On Wed, Nov 21, 2018 at 10:56:02AM +0000, Andrew Murray wrote:
> On Tue, Nov 20, 2018 at 02:49:05PM +0000, Suzuki K Poulose wrote:
> > On 11/20/2018 02:15 PM, Andrew Murray wrote:
> > > Add support for the :G and :H attributes in perf by handling the
> > > exclude_host/exclude_guest event attributes.
> > >
> > > We notify KVM of counters that we wish to be enabled or disabled on
> > > guest entry/exit and thus defer from starting or stopping :G events
> > > as per the events exclude_host attribute.
> > >
> > > When using VHE, EL2 is unused by the guest - therefore we can filter
> > > out these events with the PMU as per the 'exclude_host' attribute.
> > >
> > > With both VHE and non-VHE we switch the counters between host/guest
> > > at EL2. With non-VHE when using 'exclude_host' we filter out EL2.
> > >
> > > These changes eliminate counters counting host events on the
> > > boundaries of guest entry/exit when using :G. However when using :H
> > > unless exclude_hv is set on non-VHE then there is a small blackout
> > > window at the guest entry/exit where host events are not captured.
> > >
> > > Signed-off-by: Andrew Murray <[email protected]>
> > > ---
> > > arch/arm64/kernel/perf_event.c | 41
> > > +++++++++++++++++++++++++++++++++++------
>
> >
> > > + }
> > > }
> > > static inline int armv8pmu_disable_counter(int idx)

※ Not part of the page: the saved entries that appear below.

Lemma conversion_in event context :
  In (_conversion_conditions event context) conversion_scores.
Proof.
  unfold _conversion_conditions, conversion_scores, clamp_all.
  apply (in_map (fun c => py_min c 1)).
  repeat match goal with
         | |- context [if String.eqb ?x ?y then _ else _] => destruct (String.eqb x y)
         end; simpl; auto.
Qed.

Definition all_scores : list float :=
  (awareness_scores ++ interest_scores ++ consideration_scores
   ++ conversion_scores)%list.

Lemma scores_in_unit_interval x :
  In x all_scores -> in_unit_interval x = true.
Proof.
  revert x. apply forallb_forall. vm_compute. reflexivity.
Qed.

Ltac each_score H :=
  vm_compute in H;
  repeat (destruct H as [<- | H]); [ .. | destruct H ].

Lemma score_not_positive x :
  In x all_scores -> (0 <? x)%float = false -> x = 0%float.
Proof.
  intros H. each_score H; vm_compute; intros E; first [reflexivity | discriminate E].
Qed.

Lemma score_at_least_one x :
  In x all_scores -> (1 <=? x)%float = true -> x = 1%float.
Proof.
  intros H. each_score H; vm_compute; intros E; first [reflexivity | discriminate E].
Qed.

Lemma winner_score_snd a b c d :
  snd (winner a b c d) = winner_score a b c d (fst (winner a b c d)).
Proof.
  unfold winner, challenge; simpl.
  repeat match goal with
         | |- context [if ?t then _ else _] => destruct t; simpl
         end; reflexivity.
Qed.

Lemma winner_first_highest a b c d :
  In a awareness_scores -> In b interest_scores ->
  In c consideration_scores -> In d conversion_scores ->
  first_highest a b c d (fst (winner a b c d)) = true.
Proof.
  assert (H : forallb (fun a => forallb (fun b => forallb (fun c => forallb (fun d =>
                first_highest a b c d (fst (winner a b c d)))
              conversion_scores) consideration_scores) interest_scores)
              awareness_scores = true)
    by (vm_compute; reflexivity).
  intros Ha Hb Hc Hd.
  rewrite forallb_forall in H. specialize (H a Ha).
  rewrite forallb_forall in H. specialize (H b Hb).
  rewrite forallb_forall in H. specialize (H c Hc).
  rewrite forallb_forall in H. exact (H d Hd).
Qed.

End Scores.

(* ================================================================== *)
(** ** Facts about the classifier *)

Module ClassifierFacts.
Import Pandas Classifier Scores.

Section SingleEvent.
Variable cfg : Config.t.
Variables (event_row : Row) (user_context : list Row).

Let a := _awareness_conditions event_row user_context.
Let b := _interest_conditions cfg event_row user_context.
Let c := _consideration_conditions event_row user_context.
Let d := _conversion_conditions event_row user_context.

Lemma classify_winner :
  _classify_single_event (init cfg) event_row user_context
  = (winner_name (fst (winner a b c d)), snd (winner a b c d)).
Proof.
  unfold _classify_single_event, winner, challenge; simpl.
  fold a b c d.
  repeat match goal with
         | |- context [if ?t then _ else _] => destruct t; simpl
         end; reflexivity.
Qed.

Lemma scores_listed :
  In a all_scores /\ In b all_scores /\ In c all_scores /\ In d all_scores.
Proof.
  unfold all_scores. repeat split.
  - apply in_or_app. left. apply awareness_in.
  - apply in_or_app. right. apply in_or_app. left. apply interest_in.
  - apply in_or_app. right. apply in_or_app. right.
    apply in_or_app. left. apply consideration_in.
  - apply in_or_app. right. apply in_or_app. right.
    apply in_or_app. right. apply conversion_in.
Qed.

(** The stage assigned is the first one holding the highest score. *)
Lemma classify_first_highest :
  exists w,
    _classify_single_event (init cfg) event_row user_context
    = (winner_name w, winner_score a b c d w)
    /\ first_highest a b c d w = true.
Proof.
  exists (fst (winner a b c d)). split.
  - rewrite classify_winner. now rewrite winner_score_snd.
  - apply winner_first_highest.
    + apply awareness_in.
    + apply interest_in.
    + apply consideration_in.
    + apply conversion_in.
Qed.

End SingleEvent.

(** A property of every result of [_classify_single_event] holds of every
    row the in-place loop of [_classify_user_journey] has written. *)
Section Lift.
Variable self : t.
Variable P : string -> float -> Prop.
Hypothesis HP : forall row ctx,
  P (fst (_classify_single_event self row ctx))
    (snd (_classify_single_event self row ctx)).

Let holds (r : Row) : Prop := P (funnel_stage r) (stage_confidence r).

Let step (user_events : list Row) (row : Row) : list Row :=
  let (stage, confidence) := _classify_single_event self row user_events in
  at_set (name row) stage confidence user_events.

Lemma journey_fold_lift (todo df : list Row) :
  (forall r, In r df -> holds r \/ In (name r) (map name todo)) ->
  Forall holds (fold_left step todo df).
Proof.
  revert df. induction todo as [|row todo IH]; intros df H; simpl.
  - apply Forall_forall. intros r Hr. destruct (H r Hr) as [Hh | []]. exact Hh.
  - apply IH. intros r Hr. unfold step in Hr.
    pose proof (HP row df) as Hrow.
    destruct (_classify_single_event self row df) as [stage confidence].
    unfold at_set in Hr. apply in_map_iff in Hr as [r0 [<- Hr0]].
    destruct (Nat.eqb (name r0) (name row)) eqn:E.
    + left. exact Hrow.
    + destruct (H r0 Hr0) as [Hh | [Hn | Hn]].
      * now left.
      * apply Nat.eqb_neq in E. congruence.
      * now right.
Qed.

Lemma journey_lift (user_events : list Row) :
  Forall holds (_classify_user_journey self user_events).
Proof.
  unfold _classify_user_journey. apply journey_fold_lift.
  intros r Hr. right. now apply in_map.
Qed.

Lemma classify_user_events_lift (events_df : list Event) :
  Forall holds (classify_user_events self events_df).
Proof.
  unfold classify_user_events. destruct events_df as [|e0 rest]; [constructor|].
  unfold concat_ignore_index. apply Forall_forall. intros r Hr.
  apply in_map_iff in Hr as [[i r0] [<- Hr0]].
  apply in_combine_r in Hr0. apply in_concat in Hr0 as [block [Hblock Hr0]].
  apply in_map_iff in Hblock as [g [<- _]].
  pose proof (journey_lift (snd g)) as HF.
  rewrite Forall_forall in HF. exact (HF r0 Hr0).
Qed.

End Lift.

(** What the in-place loop leaves untouched: the index label, the event
    and the page category of every row. *)
Definition skeleton (r : Row) : nat * Event * string :=
  (name r, event r, page_category r).

Definition timestamp_le (r1 r2 : Row) : Prop := timestamp_leb r1 r2 = true.

(** The frame [classify_user_events] builds before it groups by user. *)
Definition annotated (cfg : Config.t) (events_df : list Event) : list Row :=
  map (fun ie =>
         {| name := fst ie; event := snd ie;
            funnel_stage := "UNKNOWN"; stage_confidence := 0;
            page_category := Config.get_page_category cfg (pagePath (snd ie)) |})
      (enumerate events_df).

Section Frame.
Variable self : t.

Lemma at_set_skeleton idx stage confidence (df : list Row) :
  map skeleton (at_set idx stage confidence df) = map skeleton df.
Proof.
  unfold at_set. rewrite map_map. apply map_ext. intros r.
  now destruct (Nat.eqb (name r) idx).
Qed.

Lemma journey_fold_skeleton (todo df : list Row) :
  map skeleton
    (fold_left
       (fun (user_events : list Row) (row : Row) =>
          let (stage, confidence) := _classify_single_event self row user_events in
          at_set (name row) stage confidence user_events)
       todo df)
  = map skeleton df.
Proof.
  revert df. induction todo as [|row todo IH]; intros df; simpl; [reflexivity|].
  rewrite IH. destruct (_classify_single_event self row df).
  apply at_set_skeleton.
Qed.

Lemma journey_skeleton (user_events : list Row) :
  map skeleton (_classify_user_journey self user_events)
  = map skeleton (sort_by timestamp_leb user_events).
Proof. apply journey_fold_skeleton. Qed.

Lemma skeleton_event (l : list Row) :
  map event l = map (fun s => snd (fst s)) (map skeleton l).
Proof. rewrite map_map. reflexivity. Qed.

Lemma journey_events (user_events : list Row) :
  map event (_classify_user_journey self user_events)
  = map event (sort_by timestamp_leb user_events).
Proof. now rewrite !skeleton_event, journey_skeleton. Qed.

Lemma journey_events_perm (user_events : list Row) :
  Permutation (map event (_classify_user_journey self user_events))
              (map event user_events).
Proof.
  rewrite journey_events. apply Permutation_map, PandasFacts.sort_by_perm.
Qed.

Lemma journey_sorted (user_events : list Row) :
  Sorted timestamp_le (_classify_user_journey self user_events).
Proof.
  pose (R := fun e1 e2 : Event =>
               String.leb (eventTimestamp e1) (eventTimestamp e2) = true).
  apply (PandasFacts.Sorted_map event R). rewrite journey_events.
  apply (PandasFacts.Sorted_map event R).
  apply (PandasFacts.sort_by_sorted timestamp_leb).
  intros x y. apply String.leb_total.
Qed.

Lemma timestamp_le_trans : Transitive timestamp_le.
Proof.
  intros x y z. unfold timestamp_le, timestamp_leb.
  apply PandasFacts.string_leb_trans.
Qed.

Lemma journey_strongly_sorted (user_events : list Row) :
  StronglySorted timestamp_le (_classify_user_journey self user_events).
Proof.
  apply Sorted_StronglySorted; [exact timestamp_le_trans | apply journey_sorted].
Qed.

Lemma journey_In_skeleton (user_events : list Row) (r : Row) :
  In r (_classify_user_journey self user_events) ->
  exists r0, In r0 user_events /\ skeleton r = skeleton r0.
Proof.
  intros Hr. apply (in_map skeleton) in Hr. rewrite journey_skeleton in Hr.
  apply in_map_iff in Hr as [r0 [E Hr0]]. exists r0. split; [|now symmetry].
  eapply Permutation_in; [apply PandasFacts.sort_by_perm | exact Hr0].
Qed.

Lemma blocks_events_perm (groups : list (string * list Row)) :
  Permutation
    (map event (List.concat (map (fun g => _classify_user_journey self (snd g)) groups)))
    (map event (List.concat (map snd groups))).
Proof.
  induction groups as [|g groups IH]; simpl; [reflexivity|].
  rewrite !map_app. apply Permutation_app; [apply journey_events_perm | exact IH].
Qed.

Lemma concat_ignore_index_events (dfs : list (list Row)) :
  map event (concat_ignore_index dfs) = map event (List.concat dfs).
Proof.
  unfold concat_ignore_index. rewrite map_map. simpl.
  rewrite <- (map_map snd event). now rewrite PandasFacts.enumerate_snd.
Qed.
Lemma softmax_columns_sum_to_one_witness :
  (∀ Y A cache loss,
     softmax_cross_entropy_loss softmax_ex_Z Y = Ok (A, cache, loss) →
     is_matrix A 2 2 ∧ ∀ j, j < 2 → rsum 2 (λ i, nd_get A [i; j]) = 1%R) ∧
  (2 ≠ 0 → is_Ok (softmax_cross_entropy_loss softmax_ex_Z [])).
Proof.
  apply (softmax_columns_sum_to_one softmax_ex_Z 2 2). split; reflexivity.
Defined.

(** The forward pass with labels raises [IndexError] exactly when a label
    is outside [-n, n); otherwise it returns. *)
Lemma softmax_forward_index_error (Z : ndarray R) (Y : list int) n m :
  is_matrix Z n m → n ≠ 0 → length Y ≤ m →
  (Exists (λ y, ¬ (- Z.of_nat n ≤ y < Z.of_nat n)%Z) Y ∧
   softmax_cross_entropy_loss Z Y = Raise IndexError) ∨
  (Forall (λ y, (- Z.of_nat n ≤ y < Z.of_nat n)%Z) Y ∧
   is_Ok (softmax_cross_entropy_loss Z Y)).
Proof.
  intros HZ Hn HY.
  destruct (softmax_forward_unfold Z Y n m HZ Hn) as (A & HA & _ & ->).
  match goal with |- context [list_comp ?f ?xs] =>
    destruct (list_comp_cases f
      (λ i, ∃ y, Y !! i = Some y ∧ ¬ (- Z.of_nat n ≤ y < Z.of_nat n)%Z)
      IndexError xs) as [[Hex ->] | [Hall [IA ->]]]
  end.
  - intros i Hi%elem_of_range.
    destruct (lookup_lt_is_Some_2 Y i Hi) as [y Hy].
    destruct (true_class_item A Y n m i y HA ltac:(lia) Hy) as [[Hout ->]|[Hin' ->]].
    + left. split; [by exists y | done].
    + right. split; [|by eexists]. intros (y' & Hy' & Hout).
      assert (y' = y) as -> by congruence. done.
  - left. split; [|done].
    apply Exists_exists in Hex as (i & _ & y & Hy & Hout).
    apply Exists_exists. exists y. split; [by eapply list_elem_of_lookup_2 | done].
  - right. split; [|simpl; by eexists].
    apply Forall_forall. intros y Hy.
    apply list_elem_of_lookup in Hy as [i Hi].
    rewrite Forall_forall in Hall.
    destruct (decide (- Z.of_nat n ≤ y < Z.of_nat n)%Z) as [|Hout]; [done|].
    exfalso. apply (Hall i).
    + apply elem_of_range. by eapply lookup_lt_Some.
    + by exists y.
Qed.

(** The same for the backward pass, which moreover keeps the shape. *)
Lemma softmax_backward_index_error (A : ndarray R) (Y : list int)
    (cache : cache_t) n m :
  cache !! "A" = Some A → is_matrix A n m → length Y ≤ m →
  (Exists (λ y, ¬ (- Z.of_nat n ≤ y < Z.of_nat n)%Z) Y ∧
   softmax_cross_entropy_loss_der Y cache = Raise IndexError) ∨
  (Forall (λ y, (- Z.of_nat n ≤ y < Z.of_nat n)%Z) Y ∧
   returns (softmax_cross_entropy_loss_der Y cache) (λ dZ, is_matrix dZ n m)).
Proof.
  intros Hc HA HY. unfold softmax_cross_entropy_loss_der.
  rewrite (dict_get_Some _ _ _ Hc). simpl.
  match goal with |- context [for_each ?xs ?body ?s] =>
    destruct (for_each_cases body (λ dZ, is_matrix dZ n m)
      (λ i, ∃ y, Y !! i = Some y ∧ ¬ (- Z.of_nat n ≤ y < Z.of_nat n)%Z)
      IndexError xs s HA) as [[Hex ->] | [Hall (dZ & -> & HdZ)]]
  end.
  - intros i dZ Hi%elem_of_range HdZ.
    destruct (lookup_lt_is_Some_2 Y i Hi) as [y Hy].
    unfold list_get. rewrite Hy. simpl. unfold np_isub_at2.
    destruct HdZ as [HdZs HdZl]. rewrite HdZs.
    destruct (decide (- Z.of_nat n ≤ y < Z.of_nat n)%Z) as [Hin|Hout].
    + right. split.
      { intros (y' & Hy' & Hout'). assert (y' = y) as -> by congruence. done. }
      destruct (py_norm_index_in n y Hin) as (r & -> & _ & _). simpl.
      rewrite py_norm_index_nonneg by lia. simpl.
      apply returns_ok. by apply has_shape_update.
    + left. split; [by exists y|]. simpl.
      by rewrite (py_norm_index_out n y).
  - left. split; [|done].
    apply Exists_exists in Hex as (i & _ & y & Hy & Hout).
    apply Exists_exists. exists y. split; [by eapply list_elem_of_lookup_2 | done].
  - right. split; [|simpl; by apply returns_ok].
    apply Forall_forall. intros y Hy.
    apply list_elem_of_lookup in Hy as [i Hi].
    rewrite Forall_forall in Hall.
    destruct (decide (- Z.of_nat n ≤ y < Z.of_nat n)%Z) as [|Hout]; [done|].
    exfalso. apply (Hall i).
    + apply elem_of_range. by eapply lookup_lt_Some.
    + by exists y.
Qed.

> > > @@ -664,11 +677,23 @@ static inline int armv8pmu_disable_counter(int idx)
> > > static inline void armv8pmu_disable_event_counter(struct perf_event
> > > *event)
> > > {
> > > struct hw_perf_event *hwc = &event->hw;
> > > + struct perf_event_attr *attr = &event->attr;
> > > int idx = hwc->idx;
> > > + u32 counter_bits = BIT(ARMV8_IDX_TO_COUNTER(idx));
> > > if (armv8pmu_event_is_chained(event))
> > > - armv8pmu_disable_counter(idx - 1);
> > > - armv8pmu_disable_counter(idx);
> > > + counter_bits |= BIT(ARMV8_IDX_TO_COUNTER(idx - 1));
> > > +
> > > + if (attr->exclude_host)
> > > + kvm_set_clr_guest_pmu_events(counter_bits, 0);
> > > + if (attr->exclude_guest)
> > > + kvm_set_clr_host_pmu_events(counter_bits, 0);
> > > +
> > > + if (!attr->exclude_host) {
> > > + if (armv8pmu_event_is_chained(event))
> > > + armv8pmu_disable_counter(idx - 1);
> > > + armv8pmu_disable_counter(idx);
> > > + }
> > > }
> > > static inline int armv8pmu_enable_intens(int idx)
> > > @@ -945,12 +970,12 @@ static int armv8pmu_set_event_filter(struct
> > > hw_perf_event *event,
> > > * with other architectures (x86 and Power).
> > > */
> > > if (is_kernel_in_hyp_mode()) {
> > > - if (!attr->exclude_kernel)
> > > + if (!attr->exclude_kernel && !attr->exclude_host)
> > > config_base |= ARMV8_PMU_INCLUDE_EL2;
> >
> > Shouldn't we handle "exclude_kernel" for a "Guest" event ?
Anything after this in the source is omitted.